Physicists know a dead science when they see one, and they've been looking at one since January 2001:

Joao Magueijo: "Lee [Smolin] and I discussed these paradoxes at great length for many months, starting in January 2001. We would meet in cafés in South Kensington or Holland Park to mull over the problem. THE ROOT OF ALL THE EVIL WAS CLEARLY SPECIAL RELATIVITY. All these paradoxes resulted from well known effects such as length contraction, time dilation, or E=mc^2, all basic predictions of special relativity. And all denied the possibility of establishing a well-defined border, common to all observers, capable of containing new quantum gravitational effects." Faster Than the Speed of Light, p. 250 http://www.amazon.com/Faster-Than-Speed-Light-Speculation/dp/0738205257

"And by making the clock's tick relative - what happens simultaneously for one observer might seem sequential to another - Einstein's theory of special relativity not only destroyed any notion of absolute time but made time equivalent to a dimension in space: the future is already out there waiting for us; we just can't see it until we get there.

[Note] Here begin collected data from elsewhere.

(* ===================================================================== *)
(** ** The test of the loop of [parseTree] *)
(* ===================================================================== *)

Lemma isFunctionArgument_positions text k :
  isFunctionArgument text k = true <->
  absent text (tok Tokens.FUN_COMPOSITION) \/
  exists p n, first_occurrence text (tok Tokens.FUN_COMPOSITION) p /\
              first_occurrence text k n /\ (p < n)%nat.
Proof.
  unfold isFunctionArgument. rewrite orb_true_iff, Z.eqb_eq, Z.gtb_ltb, Z.ltb_lt.
  split.
  - intros [Hm|Hlt]; [left; apply indexOf_absent; exact Hm|].
    destruct (indexOf_cases text (tok Tokens.FUN_COMPOSITION)) as [[Ha _]|(p & Hp & Ep)];
      [left; exact Ha|].
    destruct (indexOf_cases text k) as [[_ Ek]|(n & Hn & En)]; [lia|].
    right. exists p, n. repeat split; [exact Hp|exact Hn|lia].
  - intros [Ha|(p & n & Hp & Hn & Hlt)].
    + left. apply indexOf_absent. exact Ha.
    + right. apply indexOf_found in Hp, Hn. lia.
Qed.

Lemma isInBetweenBraces_positions text k :
  isInBetweenBraces text k = true <->
  exists n c, first_occurrence text k n /\
              first_occurrence text (tok Tokens.CLUSTER_CLOSE) c /\ (n < c)%nat /\
              (absent text (tok Tokens.CLUSTER_BEGIN) \/
               exists a, first_occurrence text (tok Tokens.CLUSTER_BEGIN) a /\ (a < n)%nat).
Proof.
  unfold isInBetweenBraces. rewrite andb_true_iff, !Z.ltb_lt. split.
  - intros [Hs Hc].
    destruct (indexOf_cases text k) as [[_ Ek]|(n & Hn & En)].
    { destruct (indexOf_cases text (tok Tokens.CLUSTER_BEGIN)) as [[_ E]|(a & _ & E)]; lia. }
    destruct (indexOf_cases text (tok Tokens.CLUSTER_CLOSE)) as [[_ Ec]|(c & Hcl & Ec)]; [lia|].
    exists n, c. repeat split; [exact Hn|exact Hcl|lia|].
    destruct (indexOf_cases text (tok Tokens.CLUSTER_BEGIN)) as [[Ha _]|(a & Ha & Ea)];
      [left; exact Ha|].
    right. exists a. split; [exact Ha|lia].
  - intros (n & c & Hn & Hc & Hlt & Hs). apply indexOf_found in Hn, Hc.
    destruct Hs as [Ha|(a & Ha & Hlt')].
    + apply indexOf_absent in Ha. lia.
    + apply indexOf_found in Ha. lia.
Qed.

This view is a logical and metaphysical dead end, says Smolin." http://www.guardian.co.uk/books/2013/jun/10/time-reborn-farewell-reality-review

"Was Einstein wrong? At least in his understanding of time, Smolin argues, the great theorist of relativity was dead wrong. What is worse, by firmly enshrining his error in scientific orthodoxy, Einstein trapped his successors in insoluble dilemmas..." https://www.amazon.com/Time-Reborn-Crisis-Physics-Universe-ebook/dp/B00AEGQPFE

Nima Arkani-Hamed (06:09): "Almost all of us believe that space-time doesn't really exist, space-time is doomed and has to be replaced by some more primitive building blocks."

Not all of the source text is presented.